- [THE PROBLEM] Starting with the line containing "the page's labels. *)" and going on through the line containing "(** The same", return the lines of the data below exactly, and only those.

- [ENTRIES PROVIDED]

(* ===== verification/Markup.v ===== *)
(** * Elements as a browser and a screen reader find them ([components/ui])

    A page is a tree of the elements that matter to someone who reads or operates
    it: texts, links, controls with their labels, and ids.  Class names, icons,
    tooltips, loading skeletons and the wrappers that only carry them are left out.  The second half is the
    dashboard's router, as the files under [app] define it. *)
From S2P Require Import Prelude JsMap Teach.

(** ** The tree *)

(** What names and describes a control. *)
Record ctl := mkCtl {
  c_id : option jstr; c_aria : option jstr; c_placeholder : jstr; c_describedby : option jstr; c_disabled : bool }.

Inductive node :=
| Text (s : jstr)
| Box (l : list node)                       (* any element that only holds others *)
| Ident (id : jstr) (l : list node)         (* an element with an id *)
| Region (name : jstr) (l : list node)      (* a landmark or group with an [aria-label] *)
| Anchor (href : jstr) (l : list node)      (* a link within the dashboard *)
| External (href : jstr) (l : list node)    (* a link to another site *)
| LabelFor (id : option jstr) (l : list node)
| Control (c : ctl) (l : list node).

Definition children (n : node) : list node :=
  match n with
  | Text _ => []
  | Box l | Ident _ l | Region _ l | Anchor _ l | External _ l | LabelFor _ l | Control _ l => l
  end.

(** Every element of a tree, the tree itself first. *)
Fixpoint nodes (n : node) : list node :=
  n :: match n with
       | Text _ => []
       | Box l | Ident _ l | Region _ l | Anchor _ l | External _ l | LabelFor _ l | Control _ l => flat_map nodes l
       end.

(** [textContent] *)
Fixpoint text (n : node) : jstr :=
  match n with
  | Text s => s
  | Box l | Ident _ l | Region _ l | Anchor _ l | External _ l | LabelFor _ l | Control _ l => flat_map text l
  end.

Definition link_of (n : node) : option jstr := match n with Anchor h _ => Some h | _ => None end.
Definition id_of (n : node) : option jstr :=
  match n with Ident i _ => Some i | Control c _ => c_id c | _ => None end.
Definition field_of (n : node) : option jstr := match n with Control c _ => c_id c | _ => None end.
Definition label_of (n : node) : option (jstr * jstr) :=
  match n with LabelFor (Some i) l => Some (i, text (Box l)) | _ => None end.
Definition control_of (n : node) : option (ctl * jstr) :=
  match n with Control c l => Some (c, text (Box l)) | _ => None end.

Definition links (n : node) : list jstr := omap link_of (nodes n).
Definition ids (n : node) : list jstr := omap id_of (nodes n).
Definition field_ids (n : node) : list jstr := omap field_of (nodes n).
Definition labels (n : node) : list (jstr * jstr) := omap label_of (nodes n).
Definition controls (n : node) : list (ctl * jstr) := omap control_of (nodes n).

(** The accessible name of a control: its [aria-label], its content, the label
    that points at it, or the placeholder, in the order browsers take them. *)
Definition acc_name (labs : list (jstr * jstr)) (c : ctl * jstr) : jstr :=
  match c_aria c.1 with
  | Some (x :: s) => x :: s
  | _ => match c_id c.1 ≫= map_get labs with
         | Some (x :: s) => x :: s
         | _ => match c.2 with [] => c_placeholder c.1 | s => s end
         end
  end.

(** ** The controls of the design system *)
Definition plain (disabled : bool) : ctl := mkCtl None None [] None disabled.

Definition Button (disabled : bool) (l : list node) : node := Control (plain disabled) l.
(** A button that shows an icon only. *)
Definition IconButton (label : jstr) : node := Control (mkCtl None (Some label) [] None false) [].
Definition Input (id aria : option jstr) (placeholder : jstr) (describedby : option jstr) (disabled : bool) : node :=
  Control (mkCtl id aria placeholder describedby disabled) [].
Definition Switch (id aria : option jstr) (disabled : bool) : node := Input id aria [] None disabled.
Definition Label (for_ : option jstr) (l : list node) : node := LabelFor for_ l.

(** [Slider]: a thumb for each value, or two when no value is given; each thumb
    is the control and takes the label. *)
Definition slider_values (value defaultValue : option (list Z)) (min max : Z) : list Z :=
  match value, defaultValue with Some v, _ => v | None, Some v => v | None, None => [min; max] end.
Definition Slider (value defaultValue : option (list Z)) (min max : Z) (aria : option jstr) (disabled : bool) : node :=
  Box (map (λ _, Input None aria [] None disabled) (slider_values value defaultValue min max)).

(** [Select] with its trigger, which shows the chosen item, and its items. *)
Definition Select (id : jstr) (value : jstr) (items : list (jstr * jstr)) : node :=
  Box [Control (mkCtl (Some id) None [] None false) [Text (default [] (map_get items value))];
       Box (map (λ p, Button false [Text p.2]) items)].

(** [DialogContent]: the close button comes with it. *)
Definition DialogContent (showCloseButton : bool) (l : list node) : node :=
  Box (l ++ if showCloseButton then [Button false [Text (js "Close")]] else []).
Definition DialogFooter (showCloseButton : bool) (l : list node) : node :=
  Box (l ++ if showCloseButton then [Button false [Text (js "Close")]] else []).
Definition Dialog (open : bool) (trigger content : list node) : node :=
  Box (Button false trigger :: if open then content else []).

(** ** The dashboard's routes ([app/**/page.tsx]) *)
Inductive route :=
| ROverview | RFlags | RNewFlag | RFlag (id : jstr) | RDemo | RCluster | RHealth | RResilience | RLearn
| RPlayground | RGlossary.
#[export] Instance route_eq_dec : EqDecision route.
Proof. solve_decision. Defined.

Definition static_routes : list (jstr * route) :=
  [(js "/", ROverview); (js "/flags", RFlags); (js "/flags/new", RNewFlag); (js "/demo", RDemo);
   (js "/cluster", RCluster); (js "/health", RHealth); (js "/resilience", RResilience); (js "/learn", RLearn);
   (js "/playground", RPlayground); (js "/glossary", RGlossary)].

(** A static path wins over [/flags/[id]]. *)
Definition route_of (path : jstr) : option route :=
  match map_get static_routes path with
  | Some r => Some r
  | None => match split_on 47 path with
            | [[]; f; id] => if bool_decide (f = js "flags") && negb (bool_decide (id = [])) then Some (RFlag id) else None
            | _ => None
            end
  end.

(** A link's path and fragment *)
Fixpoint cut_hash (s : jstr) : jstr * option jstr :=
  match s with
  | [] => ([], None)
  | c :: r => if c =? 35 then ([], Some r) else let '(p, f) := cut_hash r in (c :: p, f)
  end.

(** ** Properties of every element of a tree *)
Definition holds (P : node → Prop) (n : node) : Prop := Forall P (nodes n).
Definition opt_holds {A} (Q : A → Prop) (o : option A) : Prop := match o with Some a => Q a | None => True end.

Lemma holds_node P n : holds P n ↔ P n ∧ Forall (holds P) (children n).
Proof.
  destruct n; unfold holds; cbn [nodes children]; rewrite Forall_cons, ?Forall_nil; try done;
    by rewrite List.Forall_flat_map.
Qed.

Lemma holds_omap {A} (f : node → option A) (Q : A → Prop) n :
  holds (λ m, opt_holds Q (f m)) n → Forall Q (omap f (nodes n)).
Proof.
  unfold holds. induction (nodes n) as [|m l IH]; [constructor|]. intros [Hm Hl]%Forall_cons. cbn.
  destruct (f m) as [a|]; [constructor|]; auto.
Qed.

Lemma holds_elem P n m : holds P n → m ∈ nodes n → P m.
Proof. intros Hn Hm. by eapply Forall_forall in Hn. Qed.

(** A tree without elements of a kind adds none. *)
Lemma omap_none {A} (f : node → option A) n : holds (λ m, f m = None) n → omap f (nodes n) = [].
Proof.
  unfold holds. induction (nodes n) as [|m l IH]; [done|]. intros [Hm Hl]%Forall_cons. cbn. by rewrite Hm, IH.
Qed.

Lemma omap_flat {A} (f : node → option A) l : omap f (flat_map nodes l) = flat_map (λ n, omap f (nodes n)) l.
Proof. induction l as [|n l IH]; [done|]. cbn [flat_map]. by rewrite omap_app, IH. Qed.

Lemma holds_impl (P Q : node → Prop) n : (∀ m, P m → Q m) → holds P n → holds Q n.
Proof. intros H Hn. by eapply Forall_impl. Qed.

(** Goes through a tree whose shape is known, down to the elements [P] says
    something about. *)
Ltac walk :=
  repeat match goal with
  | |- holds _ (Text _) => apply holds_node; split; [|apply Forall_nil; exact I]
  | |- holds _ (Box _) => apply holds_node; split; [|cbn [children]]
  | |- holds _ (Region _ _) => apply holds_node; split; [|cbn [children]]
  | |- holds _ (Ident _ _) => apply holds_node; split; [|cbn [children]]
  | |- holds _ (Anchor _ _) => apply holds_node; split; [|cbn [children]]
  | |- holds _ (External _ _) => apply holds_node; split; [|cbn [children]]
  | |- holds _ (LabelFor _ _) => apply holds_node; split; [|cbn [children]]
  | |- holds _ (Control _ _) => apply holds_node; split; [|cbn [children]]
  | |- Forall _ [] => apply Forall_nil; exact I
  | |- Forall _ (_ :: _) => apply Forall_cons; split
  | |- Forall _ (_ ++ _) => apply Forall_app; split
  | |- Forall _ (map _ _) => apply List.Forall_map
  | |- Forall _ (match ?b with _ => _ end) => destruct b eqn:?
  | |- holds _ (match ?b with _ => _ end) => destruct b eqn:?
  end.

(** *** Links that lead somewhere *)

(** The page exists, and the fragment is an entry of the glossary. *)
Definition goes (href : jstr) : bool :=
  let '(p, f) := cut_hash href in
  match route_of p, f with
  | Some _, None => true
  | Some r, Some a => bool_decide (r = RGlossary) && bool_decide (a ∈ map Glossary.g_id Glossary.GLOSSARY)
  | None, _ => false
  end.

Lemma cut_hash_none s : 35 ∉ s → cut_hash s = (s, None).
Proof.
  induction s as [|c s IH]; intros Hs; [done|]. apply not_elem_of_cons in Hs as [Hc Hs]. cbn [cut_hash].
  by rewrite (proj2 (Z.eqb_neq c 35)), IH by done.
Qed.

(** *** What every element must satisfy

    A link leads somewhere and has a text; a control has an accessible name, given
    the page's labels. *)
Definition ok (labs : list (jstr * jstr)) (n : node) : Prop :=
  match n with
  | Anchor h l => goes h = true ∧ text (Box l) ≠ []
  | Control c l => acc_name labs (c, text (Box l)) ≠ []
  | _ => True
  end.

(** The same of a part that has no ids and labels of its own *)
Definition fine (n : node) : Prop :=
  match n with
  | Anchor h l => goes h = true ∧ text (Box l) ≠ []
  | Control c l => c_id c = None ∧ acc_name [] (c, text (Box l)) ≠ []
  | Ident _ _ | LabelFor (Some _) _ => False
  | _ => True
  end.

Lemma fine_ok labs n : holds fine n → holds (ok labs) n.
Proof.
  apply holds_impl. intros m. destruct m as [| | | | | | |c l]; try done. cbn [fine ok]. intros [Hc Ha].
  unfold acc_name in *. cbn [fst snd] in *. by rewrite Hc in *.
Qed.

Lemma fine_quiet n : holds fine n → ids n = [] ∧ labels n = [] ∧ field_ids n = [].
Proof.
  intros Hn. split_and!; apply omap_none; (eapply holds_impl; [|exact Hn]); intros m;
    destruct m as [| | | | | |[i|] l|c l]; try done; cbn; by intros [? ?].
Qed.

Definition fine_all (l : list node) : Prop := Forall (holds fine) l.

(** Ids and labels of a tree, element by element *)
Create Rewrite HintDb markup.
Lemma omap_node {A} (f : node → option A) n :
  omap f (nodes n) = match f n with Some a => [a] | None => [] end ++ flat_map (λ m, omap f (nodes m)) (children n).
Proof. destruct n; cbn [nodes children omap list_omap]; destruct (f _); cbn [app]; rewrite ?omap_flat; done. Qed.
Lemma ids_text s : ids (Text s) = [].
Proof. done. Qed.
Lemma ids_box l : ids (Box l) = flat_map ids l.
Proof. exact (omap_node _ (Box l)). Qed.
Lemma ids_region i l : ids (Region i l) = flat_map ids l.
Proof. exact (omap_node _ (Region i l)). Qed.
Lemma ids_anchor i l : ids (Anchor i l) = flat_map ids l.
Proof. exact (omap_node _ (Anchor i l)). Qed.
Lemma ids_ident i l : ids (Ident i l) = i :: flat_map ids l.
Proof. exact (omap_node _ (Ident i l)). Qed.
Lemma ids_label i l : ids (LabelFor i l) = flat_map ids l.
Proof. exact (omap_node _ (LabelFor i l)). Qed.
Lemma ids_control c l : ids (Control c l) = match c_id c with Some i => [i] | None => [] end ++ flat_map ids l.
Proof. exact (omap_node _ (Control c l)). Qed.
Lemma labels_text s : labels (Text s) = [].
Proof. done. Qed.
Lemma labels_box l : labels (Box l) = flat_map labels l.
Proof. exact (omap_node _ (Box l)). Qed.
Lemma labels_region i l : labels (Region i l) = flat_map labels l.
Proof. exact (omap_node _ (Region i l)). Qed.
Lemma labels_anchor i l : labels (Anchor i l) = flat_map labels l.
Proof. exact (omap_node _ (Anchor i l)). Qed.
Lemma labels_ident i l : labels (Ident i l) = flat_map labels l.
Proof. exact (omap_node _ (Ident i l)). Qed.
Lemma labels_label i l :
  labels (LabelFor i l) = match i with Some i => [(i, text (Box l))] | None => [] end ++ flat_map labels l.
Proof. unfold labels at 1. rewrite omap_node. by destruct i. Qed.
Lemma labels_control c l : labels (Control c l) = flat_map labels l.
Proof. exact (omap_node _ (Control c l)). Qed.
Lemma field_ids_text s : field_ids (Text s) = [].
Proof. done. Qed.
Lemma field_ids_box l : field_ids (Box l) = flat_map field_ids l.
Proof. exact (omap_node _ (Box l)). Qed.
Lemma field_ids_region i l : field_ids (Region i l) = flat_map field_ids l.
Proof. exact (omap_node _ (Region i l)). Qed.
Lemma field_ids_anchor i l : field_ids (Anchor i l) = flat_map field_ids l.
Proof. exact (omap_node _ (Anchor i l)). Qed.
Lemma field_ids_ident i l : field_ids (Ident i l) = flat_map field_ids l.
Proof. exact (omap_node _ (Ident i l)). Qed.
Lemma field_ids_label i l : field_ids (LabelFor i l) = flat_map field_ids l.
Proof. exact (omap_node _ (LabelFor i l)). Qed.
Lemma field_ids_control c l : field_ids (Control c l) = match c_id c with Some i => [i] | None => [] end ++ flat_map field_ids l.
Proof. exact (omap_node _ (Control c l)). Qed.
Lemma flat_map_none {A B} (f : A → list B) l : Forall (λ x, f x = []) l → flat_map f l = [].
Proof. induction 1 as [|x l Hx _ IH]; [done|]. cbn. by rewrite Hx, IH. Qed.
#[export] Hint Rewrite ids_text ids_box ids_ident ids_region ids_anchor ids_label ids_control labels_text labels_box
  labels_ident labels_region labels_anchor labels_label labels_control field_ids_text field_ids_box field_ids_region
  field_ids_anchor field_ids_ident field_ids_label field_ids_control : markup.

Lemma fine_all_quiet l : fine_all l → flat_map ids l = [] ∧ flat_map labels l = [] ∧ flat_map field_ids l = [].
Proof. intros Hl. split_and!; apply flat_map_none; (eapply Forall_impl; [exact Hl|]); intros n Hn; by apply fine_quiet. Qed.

---

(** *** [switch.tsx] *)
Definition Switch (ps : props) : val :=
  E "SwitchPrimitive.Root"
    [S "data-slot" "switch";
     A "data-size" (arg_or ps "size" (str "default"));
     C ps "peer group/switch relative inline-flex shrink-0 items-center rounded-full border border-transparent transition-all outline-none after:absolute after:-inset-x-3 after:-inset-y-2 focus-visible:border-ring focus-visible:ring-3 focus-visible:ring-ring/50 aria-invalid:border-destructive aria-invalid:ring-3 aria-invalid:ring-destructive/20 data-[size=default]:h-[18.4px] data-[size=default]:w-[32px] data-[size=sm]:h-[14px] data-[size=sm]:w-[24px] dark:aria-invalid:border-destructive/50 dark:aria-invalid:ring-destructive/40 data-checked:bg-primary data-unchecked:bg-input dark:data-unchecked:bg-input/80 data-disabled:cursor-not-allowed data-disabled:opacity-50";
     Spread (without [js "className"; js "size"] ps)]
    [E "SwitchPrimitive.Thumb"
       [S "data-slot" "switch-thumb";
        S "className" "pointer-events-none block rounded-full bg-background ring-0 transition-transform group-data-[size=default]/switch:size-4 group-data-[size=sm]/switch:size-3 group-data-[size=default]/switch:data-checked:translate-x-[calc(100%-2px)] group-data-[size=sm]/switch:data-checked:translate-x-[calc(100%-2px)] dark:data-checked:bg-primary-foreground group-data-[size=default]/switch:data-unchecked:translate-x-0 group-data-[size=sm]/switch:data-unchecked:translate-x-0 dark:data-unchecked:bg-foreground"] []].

--

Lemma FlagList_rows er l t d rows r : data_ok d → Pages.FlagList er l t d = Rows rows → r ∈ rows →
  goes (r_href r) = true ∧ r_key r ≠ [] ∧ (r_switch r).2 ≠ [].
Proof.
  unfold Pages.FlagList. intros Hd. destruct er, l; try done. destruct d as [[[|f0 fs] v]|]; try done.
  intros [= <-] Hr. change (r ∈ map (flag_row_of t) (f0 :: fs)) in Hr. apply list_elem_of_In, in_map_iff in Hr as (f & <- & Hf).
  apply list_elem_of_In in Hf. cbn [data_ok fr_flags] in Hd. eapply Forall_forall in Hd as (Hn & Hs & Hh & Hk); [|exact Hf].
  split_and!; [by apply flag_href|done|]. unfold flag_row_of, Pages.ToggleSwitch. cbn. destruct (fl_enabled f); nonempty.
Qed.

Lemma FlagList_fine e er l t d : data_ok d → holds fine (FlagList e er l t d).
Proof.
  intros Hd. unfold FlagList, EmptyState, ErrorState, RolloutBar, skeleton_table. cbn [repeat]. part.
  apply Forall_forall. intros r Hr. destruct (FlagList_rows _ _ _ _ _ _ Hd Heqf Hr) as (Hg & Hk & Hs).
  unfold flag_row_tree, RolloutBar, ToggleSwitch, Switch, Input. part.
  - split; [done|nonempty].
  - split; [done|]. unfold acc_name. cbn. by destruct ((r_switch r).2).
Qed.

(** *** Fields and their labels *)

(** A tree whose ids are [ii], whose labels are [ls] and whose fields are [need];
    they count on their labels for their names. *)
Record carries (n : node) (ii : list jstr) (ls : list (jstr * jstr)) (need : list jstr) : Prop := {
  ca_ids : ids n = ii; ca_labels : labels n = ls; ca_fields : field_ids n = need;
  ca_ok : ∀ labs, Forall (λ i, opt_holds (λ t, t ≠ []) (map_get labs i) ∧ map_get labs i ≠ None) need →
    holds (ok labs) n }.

- [EXPECTED OUTPUT]
    the page's labels. *)
Definition ok (labs : list (jstr * jstr)) (n : node) : Prop :=
  match n with
  | Anchor h l => goes h = true ∧ text (Box l) ≠ []
  | Control c l => acc_name labs (c, text (Box l)) ≠ []
  | _ => True
  end.

(** The same of a part that has no ids and labels of its own *)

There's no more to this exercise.